Nerve stimulation in neck may reduce heart failure symptoms
A multidisciplinary team of experts in heart failure, cardiac arrhythmia, and neurosurgery at The Mount Sinai Hospital are now testing nerve stimulation in the neck as a novel therapy for heart failure patients to potentially help relieve their debilitating symptoms of fatigue, shortness of breath, and heart arrhythmias, while reducing their hospitalizations.
The global, multicenter randomized clinical trial called INOVATE-HF (INcrease Of VAgal TonE in chronic Heart Failure) is investigating the safety and efficacy of an implantable vagus nerve electrical stimulation device called CardioFit® to improve the heart’s function and the quality of life of heart failure patients.
Mount Sinai’s multidisciplinary team of clinical trial investigators includes principal investigator electrophysiologist Vivek Reddy, MD, Director of Arrhythmia Services; neurosurgeon Brian H. Kopell, MD, Director of the Center for Neuromodulation; and heart failure specialist Ajith P. Nair, MD, Director of the Pulmonary Hypertension Program in the Advanced Heart Failure and Transplantation Program.
The device is a three-part system consisting of a “stimulator” about the size of a pacemaker, and two connecting leads. The stimulator is implanted under the skin of the chest with a “sensor lead” implanted inside the right ventricle of the heart, and a “stimulation lead” implanted around the vagus nerve in the right side of the neck.
The large vagus nerve runs from the brain stem down to the abdomen on both the left and right side of the body. It sends signals throughout the body and directly to and from the brain to regulate multiple bodily functions including heart rate.
Once activated by doctors, the stimulator in the chest sends mild electrical pulses up to the vagus nerve to help reduce heart rate, stress, and workload on the cardiac muscle to improve overall heart function. The sensor lead in the heart’s right ventricle monitors for any abnormal changes in the heart’s electrical activity and provides feedback to the stimulator enabling it to react.

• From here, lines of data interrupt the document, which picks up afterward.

(* ===== verification/Deflate.v ===== *)
(** * The compressed format (RFC 1951 and RFC 1952)

    What a gzip file is, as the lists of octets and bits that encode one: the
    Huffman codes that a list of code lengths stands for, the symbols of a block
    and what they append to the output, blocks, and the file around them.  The
    decompressor in [src/lib/gzip] is held against this.

    Bits are lists of [bool] in the order of the stream, and numbers have their
    lowest bit first, as in the RFC. *)

From S2P Require Import Prelude Crc32.

Module Deflate.

(** ** Bits *)

Fixpoint bits_of (n : nat) (z : Z) : list bool :=
  match n with
  | O => []
  | S n => Z.odd z :: bits_of n (Z.div2 z)
  end.

Fixpoint value (l : list bool) : Z :=
  match l with
  | [] => 0
  | b :: l => Z.b2z b + 2 * value l
  end.

Definition octet_bits (l : list Z) : list bool := flat_map (bits_of 8) l.

(** Octets that hold a list of bits, the last one filled up with zeros. *)
Fixpoint pack (n : nat) (l : list bool) : list Z :=
  match n with
  | O => []
  | S n => value (take 8 l) :: pack n (drop 8 l)
  end.

Definition octets_of (l : list bool) : list Z := pack ((length l + 7) / 8) l.

(** ** Huffman codes (RFC 1951, 3.2.2) *)

Section codes.
(** The length of the code of each symbol, zero if it has none. *)
Context (lens : list Z).

Definition bl_count (n : Z) : Z := Z.of_nat (length (filter (λ x, x = n) lens)).

Fixpoint next_code (n : nat) : Z :=
  match n with
  | O => 0
  | S O => 0
  | S (S _ as n') => 2 * (next_code n' + bl_count (Z.of_nat n'))
  end.

Definition code_length (sym : nat) : Z := nth sym lens 0.

Definition code (sym : nat) : Z :=
  let len := code_length sym in
  next_code (Z.to_nat len) + Z.of_nat (length (filter (λ x, x = len) (take sym lens))).

(** A code goes into the stream with its highest bit first. *)
Definition code_bits (sym : nat) : list bool :=
  reverse (bits_of (Z.to_nat (code_length sym)) (code sym)).

(** The codes fill the patterns of [15] bits. *)
Definition patterns : Z :=
  foldr (λ n acc, (if n =? 0 then 0 else 2 ^ (15 - n)) + acc) 0 lens.
Definition complete : Prop := patterns = 2 ^ 15.

End codes.

(** ** Symbols (RFC 1951, 3.2.5) *)

(** A literal, or a match with the numbers of its length code (less 257) and of its
    distance code, and the values of the extra bits of each. *)
Inductive symbol := Literal (c : Z) | Match (lc lx dc dx : Z).

Definition length_extra (lc : Z) : Z := if (lc <? 8) || (lc =? 28) then 0 else lc / 4 - 1.
Definition length_base (lc : Z) : Z :=
  if lc <? 8 then 3 + lc else if lc =? 28 then 258 else 3 + (4 + lc mod 4) * 2 ^ length_extra lc.
Definition distance_extra (dc : Z) : Z := if dc <? 4 then 0 else dc / 2 - 1.
Definition distance_base (dc : Z) : Z :=
  if dc <? 4 then 1 + dc else 1 + (2 + dc mod 2) * 2 ^ distance_extra dc.

Definition match_length (lc lx : Z) : Z := length_base lc + lx.
Definition match_distance (dc dx : Z) : Z := distance_base dc + dx.

(** [n] octets, each a copy of the one [dist] octets before it. *)
Fixpoint copy_back (n : nat) (dist : Z) (out : list Z) : list Z :=
  match n with
  | O => out
  | S n => copy_back n dist (out ++ [nth (length out - Z.to_nat dist) out 0])
  end.

Definition apply_symbol (out : list Z) (y : symbol) : list Z :=
  match y with
  | Literal c => out ++ [c]
  | Match lc lx dc dx => copy_back (Z.to_nat (match_length lc lx)) (match_distance dc dx) out
  end.

Section symbols.
(** The lengths of the codes for literals and lengths, and for distances. *)
Context (llens dlens : list Z).

Definition symbol_bits (y : symbol) : list bool :=
  match y with
  | Literal c => code_bits llens (Z.to_nat c)
  | Match lc lx dc dx =>
      code_bits llens (257 + Z.to_nat lc) ++ bits_of (Z.to_nat (length_extra lc)) lx ++
      code_bits dlens (Z.to_nat dc) ++ bits_of (Z.to_nat (distance_extra dc)) dx
  end.

(** Behind the symbols of a block comes the code 256. *)
Definition symbols_bits (ys : list symbol) : list bool := flat_map symbol_bits ys ++ code_bits llens 256.

(** The symbol can be encoded, and its match does not begin before the output. *)
Definition symbol_ok (out : list Z) (y : symbol) : Prop :=
  match y with
  | Literal c => byte c ∧ code_length llens (Z.to_nat c) ≠ 0
  | Match lc lx dc dx =>
      0 <= lc <= 28 ∧ 0 <= lx < 2 ^ length_extra lc ∧ 0 <= dc <= 29 ∧ 0 <= dx < 2 ^ distance_extra dc ∧
      code_length llens (257 + Z.to_nat lc) ≠ 0 ∧ code_length dlens (Z.to_nat dc) ≠ 0 ∧
      match_distance dc dx <= Z.of_nat (length out)
  end.

Fixpoint symbols_ok (out : list Z) (ys : list symbol) : Prop :=
  match ys with
  | [] => True
  | y :: ys => symbol_ok out y ∧ symbols_ok (apply_symbol out y) ys
  end.

End symbols.

(** ** Blocks (RFC 1951, 3.2.3 to 3.2.7) *)

(** The code lengths of a dynamic block are themselves encoded: a length, the
    length before repeated 3 to 6 times, or 3 to 10 or 11 to 138 zeros. *)
Inductive item := Len (n : Z) | Repeat (x : Z) | Zeros (x : Z) | ManyZeros (x : Z).

Definition item_symbol (i : item) : nat :=
  match i with Len n => Z.to_nat n | Repeat _ => 16 | Zeros _ => 17 | ManyZeros _ => 18 end%nat.
Definition item_extra (i : item) : list bool :=
  match i with Len _ => [] | Repeat x => bits_of 2 x | Zeros x => bits_of 3 x | ManyZeros x => bits_of 7 x end.
Definition item_range (i : item) : Prop :=
  match i with Len n => 0 <= n < 16 | Repeat x => 0 <= x < 4 | Zeros x => 0 <= x < 8 | ManyZeros x => 0 <= x < 128 end.

(** The lengths an item stands for behind a length [l]. *)
Definition item_lengths (l : Z) (i : item) : list Z :=
  match i with
  | Len n => [n]
  | Repeat x => replicate (Z.to_nat (3 + x)) l
  | Zeros x => replicate (Z.to_nat (3 + x)) 0
  | ManyZeros x => replicate (Z.to_nat (11 + x)) 0
  end.
Definition item_last (l : Z) (i : item) : Z := match i with Len n => n | Repeat _ => l | _ => 0 end.

Fixpoint items_lengths (l : Z) (its : list item) : list Z :=
  match its with
  | [] => []
  | i :: its => item_lengths l i ++ items_lengths (item_last l i) its
  end.

(** The order in which the lengths of the codes of the items are stored. *)
Definition order : list nat := [16; 17; 18; 0; 8; 7; 9; 6; 10; 5; 11; 4; 12; 3; 13; 2; 14; 1; 15]%nat.

(** The number [hclen] of lengths stored, these lengths by symbol, the numbers of
    codes for literals and distances, and the items. *)
Record header := mkHeader { hclen : nat; clens : list Z; hlit : nat; hdist : nat; items : list item }.

Definition all_lengths (h : header) : list Z := items_lengths 0 (items h).
Definition literal_lengths (h : header) : list Z := take (hlit h) (all_lengths h).
Definition distance_lengths (h : header) : list Z := drop (hlit h) (all_lengths h).

Definition header_bits (h : header) : list bool :=
  bits_of 5 (Z.of_nat (hlit h) - 257) ++ bits_of 5 (Z.of_nat (hdist h) - 1) ++
  bits_of 4 (Z.of_nat (hclen h) - 4) ++
  flat_map (λ j, bits_of 3 (nth j (clens h) 0)) (take (hclen h) order) ++
  flat_map (λ i, code_bits (clens h) (item_symbol i) ++ item_extra i) (items h).

(** The distance code: complete, a single code of one bit, or none. *)
Definition distances_ok (lens : list Z) : Prop :=
  complete lens ∨ lens = [1] ∨ Forall (λ n, n = 0) lens.

Record header_ok (h : header) : Prop := {
  hok_hclen : (4 <= hclen h <= 19)%nat;
  hok_clens : length (clens h) = 19%nat ∧ Forall (λ n, 0 <= n < 8) (clens h);
  hok_stored : Forall (λ j, nth j (clens h) 0 = 0) (drop (hclen h) order);
  hok_ccode : complete (clens h);
  hok_hlit : (257 <= hlit h <= 286)%nat;
  hok_hdist : (1 <= hdist h <= 30)%nat;
  hok_items : Forall (λ i, item_range i ∧ code_length (clens h) (item_symbol i) ≠ 0) (items h);
  hok_number : length (all_lengths h) = (hlit h + hdist h)%nat;
  hok_literals : complete (literal_lengths h);
  hok_end : code_length (literal_lengths h) 256 ≠ 0;
  hok_distances : distances_ok (distance_lengths h)
}.

(** A stored block has bits of any value in front of its first whole octet. *)
Inductive block :=
  | Stored (fill : list bool) (data : list Z)
  | Fixed (ys : list symbol)
  | Dynamic (h : header) (ys : list symbol).

Definition fixed_literals : list Z := replicate 144 8 ++ replicate 112 9 ++ replicate 24 7 ++ replicate 8 8.
Definition fixed_distances : list Z := replicate 30 5.

Definition apply_block (out : list Z) (b : block) : list Z :=
  match b with
  | Stored _ data => out ++ data
  | Fixed ys | Dynamic _ ys => foldl apply_symbol out ys
  end.

(** The type of a block and what follows it. *)
Definition block_bits (b : block) : list bool :=
  match b with
  | Stored fill data =>
      bits_of 2 0 ++ fill ++ bits_of 16 (Z.of_nat (length data)) ++
      bits_of 16 (Z.lnot (Z.of_nat (length data))) ++ octet_bits data
  | Fixed ys => bits_of 2 1 ++ symbols_bits fixed_literals fixed_distances ys
  | Dynamic h ys =>
      bits_of 2 2 ++ header_bits h ++ symbols_bits (literal_lengths h) (distance_lengths h) ys
  end.

(** [pos] bits come before the block; the two fixed codes that are not used are
    left out of the distance lengths. *)
Definition block_ok (pos : nat) (out : list Z) (b : block) : Prop :=
  match b with
  | Stored fill data =>
      (length fill < 8)%nat ∧ ((pos + 3 + length fill) mod 8 = 0)%nat ∧
      Forall byte data ∧ (length data < 2 ^ 16)%nat
  | Fixed ys => symbols_ok fixed_literals fixed_distances out ys
  | Dynamic h ys => header_ok h ∧ symbols_ok (literal_lengths h) (distance_lengths h) out ys
  end.

(** The blocks, the last one marked. *)
Fixpoint blocks_bits (bs : list block) : list bool :=
  match bs with
  | [] => []
  | [b] => true :: block_bits b
  | b :: bs => false :: block_bits b ++ blocks_bits bs
  end.

Fixpoint blocks_ok (pos : nat) (out : list Z) (bs : list block) : Prop :=
  match bs with
  | [] => True
  | b :: bs => block_ok pos out b ∧ blocks_ok (pos + 1 + length (block_bits b)) (apply_block out b) bs
  end.

(** ** The file (RFC 1952) *)

(** The optional fields but the header checksum (flag 2), and the octets of the
    time, the extra flags and the system. *)
Record member := mkMember {
  extra : option (list Z); file_name : option (list Z); comment : option (list Z);
  mtime_xfl_os : list Z; text_flag : bool; blocks : list block
}.

Definition flag {A} (o : option A) (z : Z) : Z := match o with Some _ => z | None => 0 end.
Definition member_flags (m : member) : Z :=
  (if text_flag m then 1 else 0) + flag (extra m) 4 + flag (file_name m) 8 + flag (comment m) 16.

Definition string_octets (o : option (list Z)) : list Z := match o with Some s => s ++ [0] | None => [] end.
Definition extra_octets (o : option (list Z)) : list Z :=
  match o with Some x => le_bytes 2 (Z.of_nat (length x)) ++ x | None => [] end.

Definition original (m : member) : list Z := foldl apply_block [] (blocks m).

(** The checksum that every octet enters with the lowest bit first. *)
Definition crc32 (l : list Z) : Z := Z.lxor (Crc32.crc_ref l) 0xffffffff.

Definition file_header (m : member) : list Z :=
  [0x1f; 0x8b; 8; member_flags m] ++ mtime_xfl_os m ++
  extra_octets (extra m) ++ string_octets (file_name m) ++ string_octets (comment m).

Definition gzip_file (m : member) : list Z :=
  file_header m ++ octets_of (blocks_bits (blocks m)) ++
  le_bytes 4 (crc32 (original m)) ++ le_bytes 4 (Z.of_nat (length (original m))).

Definition string_ok (o : option (list Z)) : Prop :=
  match o with Some s => Forall (λ c, 0 < c < 256) s | None => True end.

Record member_ok (m : member) : Prop := {
  mok_extra : match extra m with Some x => Forall byte x ∧ (length x < 2 ^ 16)%nat | None => True end;
  mok_name : string_ok (file_name m);
  mok_comment : string_ok (comment m);
  mok_fixed : Forall byte (mtime_xfl_os m) ∧ length (mtime_xfl_os m) = 6%nat;
  mok_some : blocks m ≠ [];
  mok_blocks : blocks_ok 0 [] (blocks m)
}.

End Deflate.
(* ===== verification/Huft.v ===== *)
(** * The decoding tables

    [huft_build] is correct: in the tables it makes, the bits of each canonical
    code lead to the entry of its symbol ([leads]).

    A stream of at least [g] bits, [g] the longest code, is ordered by the number
    [num] of its first [g] bits, the first bit the highest.  A code of length [k]
    then is an interval of [2 ^ (g - k)] numbers, the codes follow each other
    without gaps, and a table for the streams that begin with some [w] bits is for
    an interval too.  [rev] takes such a number to the reversed pattern the source
    counts with. *)

From stdpp Require Import gmap.
From S2P Require Import Prelude Deflate Inflate InflateBits.

Module Huft.
Import Deflate Inflate InflateBits.

(** ** Reversed patterns *)

Definition rev (g z : Z) : Z := value (reverse (bits_of (Z.to_nat g) z)).
Definition num (g : Z) (σ : list bool) : Z := value (reverse (take (Z.to_nat g) σ)).

Lemma rev_range g z : 0 <= g → 0 <= rev g z < 2 ^ g.
Proof.
  intros Hg. pose proof (value_range (reverse (bits_of (Z.to_nat g) z))) as H.
  by rewrite length_reverse, length_bits_of, Z2Nat.id in H.
Qed.

Lemma rev_0 z : rev 0 z = 0.
Proof. done. Qed.

Lemma rev_double k D b : 0 <= k → rev (k + 1) (2 * D + Z.b2z b) = rev k D + 2 ^ k * Z.b2z b.
Proof.
  intros Hk. unfold rev. replace (Z.to_nat (k + 1)) with (S (Z.to_nat k)) by lia. cbn [bits_of].
  rewrite reverse_cons, bits_value_app, length_reverse, length_bits_of, Z2Nat.id by lia.
  assert (Z.div2 (2 * D + Z.b2z b) = D) as -> by (rewrite Z.div2_div; destruct b; cbn [Z.b2z];
    Z.to_euclidean_division_equations; lia).
  assert (Z.odd (2 * D + Z.b2z b) = b) as ->.
  { rewrite Z.odd_add, Z.odd_mul. by destruct b. }
  cbn [value]. lia.
Qed.

Lemma rev_mod g k x : 0 <= k <= g → rev g x mod 2 ^ k = rev k (x / 2 ^ (g - k)).
Proof.
  intros Hk. unfold rev. rewrite <- (Z2Nat.id k) at 1 by lia. rewrite <- value_take. f_equal.
  replace (Z.to_nat g) with (Z.to_nat (g - k) + Z.to_nat k)%nat by lia.
  rewrite bits_of_app, reverse_app, take_app_length' by (by rewrite length_reverse, length_bits_of).
  rewrite Z2Nat.id, Z.shiftr_div_pow2 by lia. done.
Qed.

Lemma rev_inj k x y : 0 <= k → 0 <= x < 2 ^ k → 0 <= y < 2 ^ k → rev k x = rev k y → x = y.
Proof.
  intros Hk Hx Hy H. apply value_inj in H; [|by rewrite !length_reverse, !length_bits_of].
  apply (f_equal reverse) in H. rewrite !reverse_involutive in H. apply (f_equal value) in H.
  rewrite !value_bits, !Z2Nat.id, !Z.mod_small in H by lia. done.
Qed.

(** A pattern has as many bits as its code. *)
Lemma rev_mult g k q : 0 <= k <= g → rev g (q * 2 ^ (g - k)) = rev k q.
Proof.
  intros Hk. assert (0 <= g - k) as Hd by lia. replace g with (k + (g - k)) at 1 by lia.
  revert Hd. generalize (g - k). clear Hk. intros d Hd. revert q. pattern d. apply natlike_ind; [..|done].
  - intros q. rewrite Z.add_0_r, Z.mul_1_r. done.
  - intros e He IH q. replace (k + Z.succ e) with (k + e + 1) by lia. rewrite Z.pow_succ_r by done.
    destruct (decide (0 <= k + e)) as [Hke|Hke].
    + replace (q * (2 * 2 ^ e)) with (2 * (q * 2 ^ e) + Z.b2z false) by (cbn; lia).
      rewrite rev_double, IH by done. cbn. lia.
    + unfold rev. by replace (Z.to_nat (k + e + 1)) with O by lia; replace (Z.to_nat k) with O by lia.
Qed.

Lemma same_prefix g k x y :
  0 <= k <= g → 0 <= x < 2 ^ g → 0 <= y < 2 ^ g →
  rev g x mod 2 ^ k = rev g y mod 2 ^ k ↔ x / 2 ^ (g - k) = y / 2 ^ (g - k).
Proof.
  intros Hk Hx Hy. rewrite !rev_mod by done. split; [|by intros ->]. apply rev_inj; [lia|..].
  all: split; [apply Z.div_pos; lia|]; apply Z.div_lt_upper_bound; [lia|].
  all: rewrite <- Z.pow_add_r by lia; replace (g - k + k) with g by lia; lia.
Qed.

Lemma interval d P x : 0 <= d → (2 ^ d | P) → x / 2 ^ d = P / 2 ^ d ↔ P <= x < P + 2 ^ d.
Proof.
  intros Hd [q ->]. assert (0 < 2 ^ d) by lia. rewrite Z.div_mul by lia.
  generalize dependent (2 ^ d). intros D HD. split; [intros <-|]; Z.to_euclidean_division_equations; nia.
Qed.

Lemma rev_prefix g k P : 0 <= k <= g → (2 ^ (g - k) | P) → 0 <= rev g P < 2 ^ k.
Proof. intros Hk [q ->]. rewrite rev_mult by done. apply rev_range. lia. Qed.

Lemma num_range g σ : 0 <= g → 0 <= num g σ < 2 ^ g.
Proof.
  intros Hg. unfold num. rewrite <- (Z2Nat.id g) at 3 by done. apply value_below.
  rewrite length_reverse, length_take. lia.
Qed.

Lemma value_num g σ k :
  0 <= k <= g → g <= Z.of_nat (length σ) → value (take (Z.to_nat k) σ) = rev g (num g σ) mod 2 ^ k.
Proof.
  intros Hk Hl. unfold rev, num.
  replace (Z.to_nat g) with (length (reverse (take (Z.to_nat g) σ))) at 1
    by (rewrite length_reverse, length_take; lia).
  rewrite bits_of_value, reverse_involutive. rewrite <- (Z2Nat.id k) at 2 by lia.
  rewrite <- value_take. f_equal. rewrite take_take. f_equal. lia.
Qed.

(** The streams that begin with a code are an interval. *)
Lemma prefix_interval g k P σ :
  0 <= k <= g → g <= Z.of_nat (length σ) → 0 <= P < 2 ^ g → (2 ^ (g - k) | P) →
  value (take (Z.to_nat k) σ) = rev g P ↔ P <= num g σ < P + 2 ^ (g - k).
Proof.
  intros Hk Hl HP Hd. rewrite (value_num g) by done.
  rewrite <- (Z.mod_small (rev g P) (2 ^ k)) by (by apply rev_prefix).
  rewrite same_prefix by (done || apply num_range; lia). apply interval; [lia|done].
Qed.

(** Any number is that of a stream. *)
Definition stream_of (g P : Z) : list bool := reverse (bits_of (Z.to_nat g) P).

Lemma num_stream_of g P : 0 <= g → 0 <= P < 2 ^ g → num g (stream_of g P) = P ∧ g <= Z.of_nat (length (stream_of g P)).
Proof.
  intros Hg HP. unfold num, stream_of. rewrite length_reverse, length_bits_of. split; [|lia].
  rewrite take_ge by (rewrite length_reverse, length_bits_of; lia).
  by rewrite reverse_involutive, value_bits, Z2Nat.id, Z.mod_small.
Qed.

(** Counting backwards. *)
Lemma back_increment_rev k C fuel :
  0 <= k → (Z.to_nat k < fuel)%nat →
  back_increment fuel (rev k C) (2 ^ k / 2) = rev k (C + 1).
Proof.
  intros Hk. revert C fuel. pattern k. apply natlike_ind; [..|done]; clear k Hk.
  - intros C fuel Hf. destruct fuel as [|fuel]; [lia|]. done.
  - intros k Hk IH C fuel Hf. destruct fuel as [|fuel]; [lia|]. cbn [back_increment].
    rewrite Z.pow_succ_r by done. rewrite (Z.mul_comm 2), Z.div_mul by lia.
    destruct (Z.odd C) eqn:Hodd.
    all: rewrite (Z.div2_odd C), Hodd; rewrite <- Z.add_1_r, !rev_double by done; cbn [Z.b2z].
    all: pose proof (rev_range k (Z.div2 C) Hk) as Hr.
    + assert ((rev k (Z.div2 C) + 2 ^ k * 1) = rev k (Z.div2 C) .^ 2 ^ k) as ->.
      { rewrite Z.mul_1_r. apply Z.add_nocarry_lxor. apply Z.bits_inj'. intros n Hn.
        rewrite Z.land_spec, Z.bits_0, Z.pow2_bits_eqb by done. destruct (Z.eqb_spec k n); [|by rewrite andb_false_r].
        subst. by rewrite (testbit_above _ n). }
      assert (truthy ((rev k (Z.div2 C) .^ 2 ^ k) .& 2 ^ k) = true) as ->.
      { unfold truthy. apply negb_true_iff, Z.eqb_neq. intros H. apply (f_equal (λ x, Z.testbit x k)) in H.
        rewrite Z.land_spec, Z.lxor_spec, Z.bits_0, Z.pow2_bits_true, (testbit_above _ k) in H by lia. done. }
      rewrite Z.lxor_assoc, Z.lxor_nilpotent, Z.lxor_0_r.
      rewrite Z.shiftr_div_pow2 by lia. change (2 ^ 1) with 2. rewrite IH by lia.
      replace (2 * Z.div2 C + 1 + 1) with (2 * (Z.div2 C + 1) + Z.b2z false) by (cbn; lia).
      rewrite rev_double by done. cbn. lia.
    + rewrite Z.mul_0_r, !Z.add_0_r.
      assert (rev k (Z.div2 C) .& 2 ^ k = 0) as Hz.
      { apply Z.bits_inj'. intros n Hn.
        rewrite Z.land_spec, Z.bits_0, Z.pow2_bits_eqb by done. destruct (Z.eqb_spec k n); [|by rewrite andb_false_r].
        subst. by rewrite (testbit_above _ n). }
      rewrite Hz. cbn [truthy Z.eqb negb].
      rewrite <- Z.add_nocarry_lxor by done.
      change (2 * Z.div2 C + 1) with (2 * Z.div2 C + Z.b2z true). rewrite rev_double by done. cbn. lia.
Qed.

(** ** Following the bits *)

(** From the table at [t] for [nb] bits, the stream leads through at most [n] links
    to the entry [r], by its first [k] bits. *)
Inductive leads (hp : gmap Z huft) (l : Z) : nat → Z → Z → list bool → Z → huft → Prop :=
  | leads_here n t nb σ r :
      nb <= Z.of_nat (length σ) → hp !! (t + 8 * value (take (Z.to_nat nb) σ)) = Some r →
      1 <= huft_b r <= nb → leads hp l n t nb σ (huft_b r) r
  | leads_down n t nb σ t' nb' k r :
      nb <= Z.of_nat (length σ) →
      hp !! (t + 8 * value (take (Z.to_nat nb) σ)) = Some (mkHuft (16 + nb') l (VT t')) →
      0 <= l <= nb → 1 <= nb' <= 16 → leads hp l n t' nb' (drop (Z.to_nat l) σ) k r →
      leads hp l (S n) t nb σ (l + k) r.

(** ** Codes as intervals *)

(** A table: the address of its first entry, the bits decoded before it and by it,
    the first stream it is for, and its number of entries. *)
Record tab := mkTab { ta : Z; tw : Z; tJ : Z; tT : Z; tsz : Z }.

Section tables.
(** The bits of a table, the longest code, and the number of codes of each length,
    with those that fill up the patterns. *)
Context (l g : Z) (c : list Z).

“This novel use of vagus nerve stimulation may be the therapy we have long been waiting for to bring relief to heart failure patients with chronic symptoms and protect them from dangerous and potentially fatal arrhythmias,” says Dr. Vivek Reddy, Director of Arrhythmia Services at The Mount Sinai Hospital. “The results of this study testing the simple electrical stimulation of the body’s powerful vagus nerve may unlock a future promising therapy for heart failure. I am excited that by working with our heart failure and neurosurgery colleagues, we can offer this potentially transformative therapy to our patients.”